→ **What needs to be done**: Your job with the data below: print everything from the line that holds "Section Routes." down to the line that holds "batch; or it", ends included, exactly, and nothing else.

→ **Material provided**:
(** C3. The counter of a request is named by its host followed by its
    normalized path, the path itself when it starts with a slash and the
    path after a slash when it does not: a single-path request, whose path
    is that of a URL and starts with a slash, calls the object named by
    the host and the path and no other; a batch calls, for each of its
    paths, the object named by the host and the normalized path. For one
    path, two different hosts give two different names, and whatever a
    request of one host does, the stored record of the same path under
    another host is what it was. *)
Theorem tenants_do_not_share (request : Request) (env : Env) (h1 h2 : string) :
  host request = Some h1 -> h1 <> "" -> h1 <> h2 ->
  startsWith_slash (pathname request) = true ->
  (forall path,
     counter_name h1 path
     = h1 +:+ (if startsWith_slash path then path else "/" +:+ path))
  /\ (method request <> "OPTIONS" ->
      pathname request <> "/" -> pathname request <> "/batch" ->
      calls (snd (fetch request env))
      = calls env ++ [(h1 +:+ pathname request, method request)])
  /\ (forall articlePaths,
        method request = "POST" -> pathname request = "/batch" ->
        read_articlePaths (payload request) = inr articlePaths ->
        calls (snd (fetch request env))
        = calls env
          ++ map (fun path =>
                    (h1 +:+ (if startsWith_slash path then path else "/" +:+ path), "GET"))
                 (path_strings articlePaths))
  /\ h1 +:+ pathname request <> h2 +:+ pathname request
  /\ stored (snd (fetch request env)) (h2 +:+ pathname request)
     = stored env (h2 +:+ pathname request).
Proof.
  intros Hhost Hpresent Hne Hslash.
  split; [reflexivity |]. split; [| split; [| split]].
  - intros Ho Hroot Hbatch.
    apply (fetch_single_calls request env h1); assumption.
  - intros articlePaths Hm Hpath Hacc.
    apply (fetch_batch_accepted request env h1 Hm Hhost Hpresent Hpath articlePaths Hacc).
  - intros E. apply Hne. exact (append_inj_l _ _ _ E).
  - apply fetch_stored_other. intros h Hh. rewrite Hhost in Hh. injection Hh as <-.
    intros E. apply Hne. symmetry. exact (append_inj_l _ _ _ E).
Qed.

Lemma tenants_do_not_share_witness :
  stored (snd (fetch (request_of "POST" "/x" (Unparsable "")) fresh)) "b.com/x"
  = stored fresh "b.com/x"
  /\ calls (snd (fetch (request_of "POST" "/batch" (Parsed (JArr [JStr "x"; JStr "/y"])))
                   fresh))
     = [("a.com/x", "GET"); ("a.com/y", "GET")].
Proof.
  split.
  - refine (proj2 (proj2 (proj2 (proj2
      (tenants_do_not_share (request_of "POST" "/x" (Unparsable "")) fresh "a.com" "b.com"
         _ _ _ _)))));
      solve [reflexivity | discriminate].
  - refine (proj1 (proj2 (proj2
      (tenants_do_not_share
         (request_of "POST" "/batch" (Parsed (JArr [JStr "x"; JStr "/y"]))) fresh
         "a.com" "b.com" _ _ _ _))) [JStr "x"; JStr "/y"] _ _ _);
      solve [reflexivity | discriminate].
Defined.
End PartitionKey.

(** ** The reserved paths *)

Section ReservedPaths.
Import Worker.

(** C6 fails as stated: a GET on [/batch] is answered 405 with a plain
    text, not 400 with a JSON error. *)
Lemma get_batch_is_405 :
  fst (fetch (request_of "GET" "/batch" (Unparsable "")) fresh)
  = Returned (mkResponse (BodyText "Method Not Allowed") 405
                (cors_headers ++ [("Allow", "POST, OPTIONS")]))
  /\ ~ (exists response,
          fst (fetch (request_of "GET" "/batch" (Unparsable "")) fresh) = Returned response
          /\ status response = 400).
Proof.
  split; [reflexivity |]. intros (response & E & Hs).
  injection E as <-. discriminate Hs.
Qed.

(** C6, amended. A request on the root path that is not a pre-flight is
    answered 400 with a JSON error and the environment is left as it
    was, so no object is contacted. A request on [/batch] never takes
    the single-path branch: with a host and a verb that is neither POST
    nor OPTIONS it is answered 405 "Method Not Allowed" in plain text,
    again without contacting any object. *)
Theorem reserved_paths_not_dispatched (request : Request) (env : Env) :
  method request <> "OPTIONS" ->
  (pathname request = "/" ->
   exists message,
     fetch request env
     = (Returned (mkResponse (BodyJson (JObj [("error", JStr message)])) 400
                    (("Content-Type", "application/json") :: cors_headers)),
        env))
  /\ (pathname request = "/batch" -> method request <> "POST" ->
      forall requestHost, host request = Some requestHost -> requestHost <> "" ->
      fetch request env
      = (Returned (mkResponse (BodyText "Method Not Allowed") 405
                     (cors_headers ++ [("Allow", "POST, OPTIONS")])),
         env)).
Proof.
  intros Ho. apply String.eqb_neq in Ho. split.
  - intros Hpath. unfold fetch. rewrite Ho, Hpath.
    destruct (host request) as [[| c h] |]; eexists; reflexivity.
  - intros Hpath Hp requestHost Hhost Hpresent. unfold fetch.
    apply String.eqb_neq in Hp. rewrite Ho, Hhost, Hpath, Hp.
    destruct requestHost; [contradiction | reflexivity].
Qed.

Lemma reserved_paths_not_dispatched_witness :
  exists message,
    fetch (request_of "POST" "/" (Unparsable "")) fresh
    = (Returned (mkResponse (BodyJson (JObj [("error", JStr message)])) 400
                   (("Content-Type", "application/json") :: cors_headers)),
       fresh).
Proof.
  refine (proj1 (reserved_paths_not_dispatched
                   (request_of "POST" "/" (Unparsable "")) fresh _) _);
    solve [reflexivity | discriminate].
Defined.
End ReservedPaths.

(** * Further properties of the two handlers *)

(** ** The routes of the Worker *)

Section Routes.
Import Worker.

(** Every request takes one of three routes: it is answered by the router
    alone, which leaves the environment as it was; it is an accepted
    batch; or it is forwarded to the object of its host and path. *)
Lemma fetch_routes (request : Request) (env : Env) :
  (snd (fetch request env) = env
   /\ exists response, fst (fetch request env) = Returned response)
  \/ (exists requestHost articlePaths,
        method request = "POST" /\ host request = Some requestHost
        /\ requestHost <> "" /\ pathname request = "/batch"
        /\ read_articlePaths (payload request) = inr articlePaths)
  \/ (exists requestHost,
        method request <> "OPTIONS" /\ host request = Some requestHost
        /\ requestHost <> "" /\ pathname request <> "/"
        /\ pathname request <> "/batch").
Proof.
  unfold fetch.
  destruct (String.eqb_spec (method request) "OPTIONS") as [Ho | Ho];
    [left; split; [reflexivity | eexists; reflexivity] |].
  destruct (host request) as [[| c h] |] eqn:Hh;
    [left; split; [reflexivity | eexists; reflexivity] | |
     left; split; [reflexivity | eexists; reflexivity]].
  destruct (String.eqb_spec (pathname request) "/batch") as [Hb | Hb].
  - destruct (String.eqb_spec (method request) "POST") as [Hp | Hp]; simpl;
      [| left; split; [reflexivity | eexists; reflexivity]].
    destruct (read_articlePaths (payload request)) as [message | articlePaths] eqn:Hr;
      [left; split; [reflexivity | eexists; reflexivity] |].
    right; left. exists (String c h), articlePaths. repeat split; try assumption.
    discriminate.
  - destruct (String.eqb_spec (pathname request) "/") as [Hr | Hr]; simpl;
      [left; split; [reflexivity | eexists; reflexivity] |].
    right; right. exists (String c h). repeat split; try assumption. discriminate.
Qed.

(** The headers of every response of the object. *)
Lemma object_headers (request : Request) (this : ViewCounterDO.t) :
  headers (fst (ViewCounterDO.fetch request this)) = ViewCounterDO.json_headers.
Proof.
  unfold ViewCounterDO.fetch.
  destruct (String.eqb (method request) "OPTIONS"); [reflexivity |].
  destruct (String.eqb (method request) "POST"); [reflexivity |].
  destruct (String.eqb (method request) "GET"); reflexivity.
Qed.

(** What [stub.fetch] resolves to carries the headers of the object. *)
Lemma stub_fetch_Some (name : string) (request : Request) (env : Env) (response : Response) :
  fst (stub_fetch name request env) = Some response ->
  headers response = ViewCounterDO.json_headers.
Proof.
  intros H. pose proof (stub_fetch_resolves _ _ _ _ H) as Hf.
  rewrite stub_fetch_delivered in H by exact Hf. cbv zeta in H. simpl in H.
  injection H as <-. unfold received.
  destruct (String.eqb (method request) "HEAD"); simpl; apply object_headers.
Qed.
(** * xbps.py: package metadata, repository index and the stage check

    A shallow embedding of [xbps/util/package.py] and
    [xbps/util/repodata.py].  Python objects are modelled as follows.

    - A [Package] instance is its attribute dictionary: [setattr] writes
      into it and attribute access reads it, falling back on the class
      attributes the dataclass decorator leaves behind.
    - Ordered dictionaries whose iteration order is observable
      ([RepoIndex], [old_shlibs], [used_shlibs], keyword arguments) are
      association lists in insertion order.
    - Exceptions are values of [exn]; code that may raise lives in the
      [result] monad.
    - Of the collaborators outside the repository, [tarfile] is a list of
      named members; plistlib, the zstd codec, urlopen and the file
      system are parameters of a section. *)

From stdpp Require Import gmap strings list.
From Stdlib Require Import ZArith Ascii.

(** ** Exceptions and results *)

Inductive exn : Type :=
| AttributeError
| TypeError
| ValueError
| KeyError (key : string)
| FileNotFoundError (arg : string)
| ExpatError
| OSError
| URLError.

Global Instance exn_eq_dec : EqDecision exn.
Proof. solve_decision. Defined.

Inductive result (A : Type) : Type :=
| Ok (a : A)
| Raise (e : exn).
Arguments Ok {A} a.
Arguments Raise {A} e.

Global Instance result_ret : MRet result := fun A a => Ok a.
Global Instance result_bind : MBind result := fun A B f m =>
  match m with
  | Ok a => f a
  | Raise e => Raise e
  end.

(** [for x in xs: body] where the body may raise and threads a state. *)
Fixpoint for_each {A S : Type} (xs : list A) (body : A -> S -> result S)
    (s : S) : result S :=
  match xs with
  | [] => Ok s
  | x :: rest => s' ← body x s; for_each rest body s'
  end.

(** ** The string methods the sources call

    The separators used by the sources are all single characters, so the
    separator is an [ascii]. *)

Module Str.

(** Iterating a [str] yields its characters, each a [str] of length 1. *)
Fixpoint chars (s : string) : list string :=
  match s with
  | EmptyString => []
  | String c rest => String c EmptyString :: chars rest
  end.

(** [c in s] *)
Fixpoint contains (c : ascii) (s : string) : bool :=
  match s with
  | EmptyString => false
  | String d rest => if Ascii.eqb d c then true else contains c rest
  end.

(** [s.replace(a, b)] *)
Fixpoint replace (a b : ascii) (s : string) : string :=
  match s with
  | EmptyString => EmptyString
  | String d rest =>
      String (if Ascii.eqb d a then b else d) (replace a b rest)
  end.

(** Split at the first occurrence of [sep], when there is one. *)
Fixpoint find_split (sep : ascii) (s : string) : option (string * string) :=
  match s with
  | EmptyString => None
  | String d rest =>
      if Ascii.eqb d sep then Some (EmptyString, rest)
      else match find_split sep rest with
           | Some (h, t) => Some (String d h, t)
           | None => None
           end
  end.

(** Split at the last occurrence of [sep], when there is one. *)
Fixpoint rfind_split (sep : ascii) (s : string) : option (string * string) :=
  match s with
  | EmptyString => None
  | String d rest =>
      match rfind_split sep rest with
      | Some (h, t) => Some (String d h, t)
      | None => if Ascii.eqb d sep then Some (EmptyString, rest) else None
      end
  end.

(** [s.partition(sep)]: [(s, "", "")] when [sep] does not occur. *)
Definition partition (sep : ascii) (s : string) : string * string * string :=
  match find_split sep s with
  | Some (h, t) => (h, String sep EmptyString, t)
  | None => (s, EmptyString, EmptyString)
  end.

(** [s.rpartition(sep)]: [("", "", s)] when [sep] does not occur. *)
Definition rpartition (sep : ascii) (s : string) : string * string * string :=
  match rfind_split sep s with
  | Some (h, t) => (h, String sep EmptyString, t)
  | None => (EmptyString, EmptyString, s)
  end.

(** [s.split(sep)] with an explicit separator: empty pieces are kept. *)
Fixpoint split (sep : ascii) (s : string) : list string :=
  match s with
  | EmptyString => [EmptyString]
  | String d rest =>
      if Ascii.eqb d sep then EmptyString :: split sep rest
      else match split sep rest with
           | piece :: pieces => String d piece :: pieces
           | [] => [String d EmptyString]
           end
  end.

(** [s.startswith(p)] *)
Fixpoint startswith (p s : string) : bool :=
  match p, s with
  | EmptyString, _ => true
  | String a p', String b s' => if Ascii.eqb a b then startswith p' s' else false
  | String _ _, EmptyString => false
  end.

(** [sep.join(pieces)] *)
Fixpoint join (sep : ascii) (pieces : list string) : string :=
  match pieces with
  | [] => EmptyString
  | [piece] => piece
  | piece :: rest => piece +:+ String sep (join sep rest)
  end.

End Str.

(** ** Values

    What the property-list decoder hands over for package metadata
    (strings, booleans, integers, arrays of strings, nested dictionaries),
    [None], and the list of [(name, Path)] tuples that [Package.__init__]
    builds.  A [Path] is kept as the string it was built from: pathlib's
    own normalisation is not part of the repository. *)

Record Path : Type := MkPath { path_arg : string }.

#[warnings="-register-all"]
Inductive value : Type :=
| VNone
| VBool (b : bool)
| VInt (n : Z)
| VStr (s : string)
| VStrs (l : list string)
| VAlts (l : list (string * Path))
| VDict (d : list (string * value)).

(** ** Ordered dictionaries with string keys *)

Module Dict.

Definition t (V : Type) : Type := list (string * V).

Definition keys {V} (d : t V) : list string := d.*1.

(** [d.get(k)] *)
Fixpoint get {V} (d : t V) (k : string) : option V :=
  match d with
  | [] => None
  | (k', v) :: rest => if decide (k' = k) then Some v else get rest k
  end.

(** [k in d] *)
Definition mem {V} (d : t V) (k : string) : bool :=
  match get d k with Some _ => true | None => false end.

(** [d[k] = v]: an existing key keeps its place, a new one goes last. *)
Fixpoint set {V} (d : t V) (k : string) (v : V) : t V :=
  match d with
  | [] => [(k, v)]
  | (k', v') :: rest =>
      if decide (k' = k) then (k', v) :: rest else (k', v') :: set rest k v
  end.

(** [del d[k]] *)
Fixpoint del {V} (d : t V) (k : string) : t V :=
  match d with
  | [] => []
  | (k', v') :: rest =>
      if decide (k' = k) then del rest k else (k', v') :: del rest k
  end.

(** [d[k].append(x)] on a [defaultdict(list)] *)
Fixpoint append {V} (d : t (list V)) (k : string) (x : V) : t (list V) :=
  match d with
  | [] => [(k, [x])]
  | (k', xs) :: rest =>
      if decide (k' = k) then (k', xs ++ [x]) :: rest
      else (k', xs) :: append rest k x
  end.

End Dict.

(** ** package.py *)

Module Package.

(** How the dataclass declares a field.  The decorator keeps a plain
    default ([= None]) as a class attribute and removes the class
    attribute of a field declared with [field(default_factory=...)] or
    with no default; since the class is declared with [init=False], no
    generated [__init__] ever calls a factory. *)
Inductive default : Type := NoDefault | DefaultNone | Factory.

Definition fields : list (string * default) :=
  [ ("pkgver", NoDefault); ("architecture", NoDefault);
    ("alternatives", Factory); ("automatic_install", DefaultNone);
    ("build_date", DefaultNone); ("build_options", Factory);
    ("changelog", DefaultNone); ("conf_files", Factory);
    ("conflicts", Factory); ("filename_sha256", DefaultNone);
    ("filename_size", DefaultNone); ("hold", DefaultNone);
    ("homepage", DefaultNone); ("install_date", DefaultNone);
    ("install_msg", DefaultNone); ("install_script", DefaultNone);
    ("installed_size", DefaultNone); ("license", DefaultNone);
    ("long_desc", DefaultNone); ("maintainer", DefaultNone);
    ("metafile_sha256", DefaultNone); ("packaged_with", DefaultNone);
    ("preserve", DefaultNone); ("provides", Factory);
    ("remove_msg", DefaultNone); ("remove_script", DefaultNone);
    ("replaces", Factory); ("repolock", DefaultNone);
    ("repository", DefaultNone); ("reverts", Factory);
    ("run_depends", Factory); ("shlib_provides", Factory);
    ("shlib_requires", Factory); ("short_desc", DefaultNone);
    ("source_revisions", DefaultNone); ("sourcepkg", DefaultNone);
    ("tags", Factory) ].

(** [names = set(f.name for f in fields(self))] *)
Definition names : gset string := list_to_set fields.*1.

→ **Result of this exercise**:
Section Routes.
Import Worker.

(** Every request takes one of three routes: it is answered by the router
    alone, which leaves the environment as it was; it is an accepted
    batch; or it is forwarded to the object of its host and path. *)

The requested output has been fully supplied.